Estimated reading time: 2 minutes, 18 seconds

And I’m being argumentative because it suits me:-) Institutions are what they are, exclude who they please and really only want loyalty from their members. All of us are wired to desire membership because outside the cave life is impersonal and often nasty. But that’s my experience and attitude and I appreciate any attempt to make things better including the good intentions (working or not) of ethics.

I’m struggling with your #4 and the term “participants” and what it means to be both of the self and of the group. Both exist as narratives but exist in different realms. The self is fundamentally informed by the (perhaps) distorted viewpoint of the personal compared to the multiple points of agreement (or discord) of the group.

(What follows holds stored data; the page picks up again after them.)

(** * timeconvs: timestamp conversions between DVS, Lidar and Realsense clocks

    A shallow embedding of [timeconvs.py] and the properties of its
    interval mapper and of its native/relative conversions.

    Numeric model.  Python floats and the entries of numpy arrays are
    modelled as exact rationals ([Qc], canonical fractions with Leibniz
    equality); rounding, infinities and NaN are outside that model.  The
    one place where numpy leaves the rationals, an array divided by zero, is
    recorded as its own result ([ONonFinite]).  Comparisons of floats are
    exact, so which rule a timestamp selects does not depend on this choice;
    the value of an arithmetic expression does.  The one property below that
    turns on rounding, the round trip between the native and the relative
    format, is therefore stated on [Binary64], where the two formulas are
    computed on binary64 floats as Python computes them.

    Dynamic typing.  The module keeps whatever [json.loads] returned and
    reads it with subscripts at every call, so the calibration document is
    modelled as an untyped JSON tree and every subscript, truth test and
    arithmetic operand is checked when it is reached, in the evaluation order
    of the Python source.  An operand that is not a number makes the
    operation a [TypeError]; numpy's broadcasting of a list operand against
    an array is not modelled, and neither is numpy's silence when an empty
    array or an empty selection meets an operand that is not a number. *)

From Stdlib Require Import List String Ascii Bool Arith Lia.
From Stdlib Require Import QArith Qcanon.
From Stdlib Require PrimFloat SpecFloat FloatOps.
Import ListNotations.

Local Open Scope string_scope.
Local Open Scope Qc_scope.

(** ** Numbers *)

(** A decimal literal of the source or of a calibration document. *)
Definition num (q : Q) : Qc := Q2Qc q.

(** [x < y] and [x <= y] on floats, as booleans. *)
Definition Qcltb (x y : Qc) : bool :=
  match x ?= y with Lt => true | _ => false end.

Definition Qcleb (x y : Qc) : bool :=
  match x ?= y with Gt => false | _ => true end.

Definition Qceqb (x y : Qc) : bool :=
  match x ?= y with Eq => true | _ => false end.

(** ** Python values *)

(** What [json.loads] returns: [None], [bool], a number, [str], [list] or
    [dict].  A dict keeps its keys in insertion order and its keys are
    strings. *)
#[local] Unset Elimination Schemes.
Inductive json : Type :=
| JNull
| JBool (b : bool)
| JNum (q : Qc)
| JStr (s : string)
| JArr (items : list json)
| JObj (fields : list (string * json)).
#[local] Set Elimination Schemes.

(** The exceptions the module can raise. *)
Inductive exn : Type :=
| RuntimeError
| KeyError
| IndexError
| TypeError
| ZeroDivisionError
| ValueError
| OSError.

Inductive result (A : Type) : Type :=
| Ok (a : A)
| Err (e : exn).

Arguments Ok {A} a.
Arguments Err {A} e.

Definition bind {A B : Type} (r : result A) (k : A -> result B) : result B :=
  match r with
  | Ok a => k a
  | Err e => Err e
  end.

Notation "x <- r ;; k" := (bind r (fun x => k))
  (at level 61, r at next level, right associativity).

(** The argument of a conversion: [float | numpy array]. *)
Inductive timestamps : Type :=
| Scalar (t : Qc)
| Batch (ts : list Qc).

(** What a conversion returns: [None], a float, an array, or an array whose
    entries are [inf] or [nan] (of which only the shape is kept). *)
Inductive output : Type :=
| ONone
| OScalar (t : Qc)
| OBatch (ts : list Qc)
| ONonFinite (shape : nat).

(** The value of a comparison: a [bool] for a float, a boolean array for an
    array. *)
Inductive mask : Type :=
| MBool (b : bool)
| MArr (bs : list bool).

(** *** Truth value, [is None], subscripts, iteration *)

(** [bool(v)]: [None], [False], zero and the empty string, list and dict
    are false. *)
Definition truthy (v : json) : bool :=
  match v with
  | JNull => false
  | JBool b => b
  | JNum q => negb (Qceqb q 0)
  | JStr s => negb (String.eqb s "")
  | JArr items => match items with [] => false | _ :: _ => true end
  | JObj fields => match fields with [] => false | _ :: _ => true end
  end.

Definition is_None (v : json) : bool :=
  match v with
  | JNull => true
  | _ => false
  end.

Fixpoint lookup (k : string) (fields : list (string * json)) : option json :=
  match fields with
  | [] => None
  | (k', v) :: rest => if String.eqb k k' then Some v else lookup k rest
  end.

(** [v[k]] for a string [k]. *)
Definition getitem (v : json) (k : string) : result json :=
  match v with
  | JObj fields =>
      match lookup k fields with
      | Some x => Ok x
      | None => Err KeyError
      end
  | _ => Err TypeError
  end.

(** [v[i]] for an index [i >= 0]. *)
Definition getidx (v : json) (i : nat) : result json :=
  match v with
  | JArr items =>
      match nth_error items i with
      | Some x => Ok x
      | None => Err IndexError
      end
  | JStr s =>
      match String.get i s with
      | Some c => Ok (JStr (String c ""))
      | None => Err IndexError
      end
  | JObj _ => Err KeyError
  | _ => Err TypeError
  end.

Fixpoint chars (s : string) : list json :=
  match s with
  | EmptyString => []
  | String c rest => JStr (String c "") :: chars rest
  end.

(** The items [for tc in v] runs over. *)
Definition iterate (v : json) : result (list json) :=
  match v with
  | JArr items => Ok items
  | JObj fields => Ok (map (fun kv => JStr (fst kv)) fields)
  | JStr s => Ok (chars s)
  | _ => Err TypeError
  end.

(** *** Arithmetic and comparison against a value of the document *)

(** The number a value stands for as an operand ([True] is 1). *)
Definition as_num (v : json) : result Qc :=
  match v with
  | JNum q => Ok q
  | JBool b => Ok (if b then 1 else 0)
  | _ => Err TypeError
  end.

(** [x > v] *)
Definition py_gt (x : timestamps) (v : json) : result mask :=
  n <- as_num v ;;
  Ok (match x with
      | Scalar t => MBool (Qcltb n t)
      | Batch ts => MArr (map (fun t => Qcltb n t) ts)
      end).

(** [x <= v] *)
Definition py_le (x : timestamps) (v : json) : result mask :=
  n <- as_num v ;;
  Ok (match x with
      | Scalar t => MBool (Qcleb t n)
      | Batch ts => MArr (map (fun t => Qcleb t n) ts)
      end).

Fixpoint zip_and (a b : list bool) : list bool :=
  match a, b with
  | x :: a', y :: b' => (x && y) :: zip_and a' b'
  | _, _ => []
  end.

(** [a & b] *)
Definition py_and (a b : mask) : mask :=
  match a, b with
  | MBool x, MBool y => MBool (x && y)
  | MBool x, MArr ys => MArr (map (andb x) ys)
  | MArr xs, MBool y => MArr (map (fun x => x && y) xs)
  | MArr xs, MArr ys => MArr (zip_and xs ys)
  end.

(** [x[indexes]]: the entries of [x] selected by a boolean array. *)
Fixpoint select (xs : list Qc) (indexes : list bool) : list Qc :=
  match xs, indexes with
  | x :: xs', i :: indexes' =>
      if i then x :: select xs' indexes' else select xs' indexes'
  | _, _ => []
  end.

(** [out[indexes] = vals]: the selected positions of [out] take the values
    of [vals] in order, the others are kept. *)
Fixpoint scatter (out : list Qc) (indexes : list bool) (vals : list Qc) : list Qc :=
  match out, indexes with
  | o :: out', true :: indexes' =>
      match vals with
      | v :: vals' => v :: scatter out' indexes' vals'
      | [] => out
      end
  | o :: out', false :: indexes' => o :: scatter out' indexes' vals
  | _, _ => out
  end.

(** ** The calibration store *)

(** The module-level variable [TIMECONVS]. *)
Definition store : Type := json.
(** * node-iotdb: Things, bands, timestamps and ThingArrays

    A shallow embedding of the state engine of node-iotdb
    ([meta.js], [model.js], [thing_array.js]) and the properties its
    specification states about it, followed by further properties of
    these modules and of the keys of [keystore.js], of [slugify] of
    [id.js] and of the coercion of values of [attribute.js].

    JavaScript objects used as dictionaries are finite maps over their
    own keys; [process.nextTick] is an explicit queue of scheduled
    tasks; [EventEmitter.emit] appends to an event log (listeners are
    the environment of the functions modelled here). *)

From Stdlib Require Import ZArith String Ascii List Bool Lia.
From stdpp Require Import base decidable option list gmap strings.

Open Scope string_scope.
Open Scope list_scope.

(** ** JavaScript values *)

(** The primitive values that bands and dictionaries hold.  Numbers are
    integers here; arrays, which [===] compares by reference, only occur
    as property values of attributes ([pval]). *)
Inductive jsval : Type :=
  | VUndefined
  | VNull
  | VBool (b : bool)
  | VNum (n : Z)
  | VStr (s : string).

#[global] Instance jsval_eq_dec : EqDecision jsval.
Proof. solve_decision. Defined.

(** [a === b] on primitives. *)
Definition strict_eq (a b : jsval) : bool := bool_decide (a = b).

(** Reading a key of a dictionary: a missing key reads [undefined]. *)
Definition js_get (d : gmap string jsval) (k : string) : jsval :=
  default VUndefined (d !! k).

(** An ISO-8601 timestamp, or none: the ["@timestamp"] entry of a
    dictionary, or the [_itimestamp] / [_otimestamp] field of a Thing. *)
Abbreviation timestamp := (option string).

(** A dictionary handed to an [update]: its ["@timestamp"] entry and
    its other entries in key order.  Keys are already expanded
    ([_.ld.expand] is not among the sources). *)
Record dict : Type := Dict {
  d_timestamp : timestamp;
  d_entries : list (string * jsval)
}.

(** A property value of an attribute or of a match dictionary: a
    primitive or an array of primitives. *)
Inductive pval : Type :=
  | PAtom (v : jsval)
  | PArr (vs : list jsval).

(** ** Constants and helpers

    What the modelled functions take from constants.js and helpers/,
    none of them among the sources: [constants.iot_reachable],
    [constants.iot_purpose], [constants.schema_name]; [_.ld.expand] on
    a string and on a match dictionary; [_.timestamp.add], given as
    the ["@timestamp"] entry of the dictionary it returns (from the
    clock and the entry it found); [_.timestamp.advance];
    [iotdb.shutting_down()]. *)
Class Helpers : Type := {
  iot_reachable : string;
  iot_purpose : string;
  schema_name : string;
  ld_expand : string -> string;
  ld_expand_dict : list (string * pval) -> list (string * pval);
  timestamp_add : string -> timestamp -> timestamp;
  timestamp_advance : timestamp -> timestamp;
  shutting_down : bool
}.

(** ** helpers/timestamp *)

Module Timestamp.

(** JavaScript truthiness of a timestamp, as in [if (in_timestamp)]:
    [undefined] and the empty string are falsy. *)
Definition truthy (t : timestamp) : bool :=
  match t with
  | Some s => negb (String.eqb s "")
  | None => false
  end.

(** Modelled from the spec: [_.timestamp.check.values] of
    helpers/timestamp.js, which is not among the sources.  The spec
    (section 4.3) gives it as [shouldApply(stored, incoming)]: both
    absent applies; stored absent and incoming present applies; stored
    present and incoming absent rejects; both present applies iff
    [incoming >= stored] in the lexicographic order of the strings. *)
Definition check_values (stored incoming : timestamp) : bool :=
  match stored, incoming with
  | None, None => true
  | None, Some _ => true
  | Some _, None => false
  | Some s, Some i => String.leb s i
  end.

End Timestamp.

(** ** meta.js *)

Module Meta.

(** [paramd]: an option left out is [undefined] and takes its default
    in [_.defaults]. *)
Record paramd : Type := Paramd {
  emit : option bool;
  set_timestamp : option bool;
  check_timestamp : option bool
}.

Am I on the right track to take the “academic viewpoint” as a passionate (if occasionally faulty) adherence or obligation to hear all voices? Is this a role that places academics outside the group in a kind of third realm of perception? Need this perception be neutral to be accurate or is accuracy itself a distortion? You need not answer these if you don’t wish:-) My chemo is acting up.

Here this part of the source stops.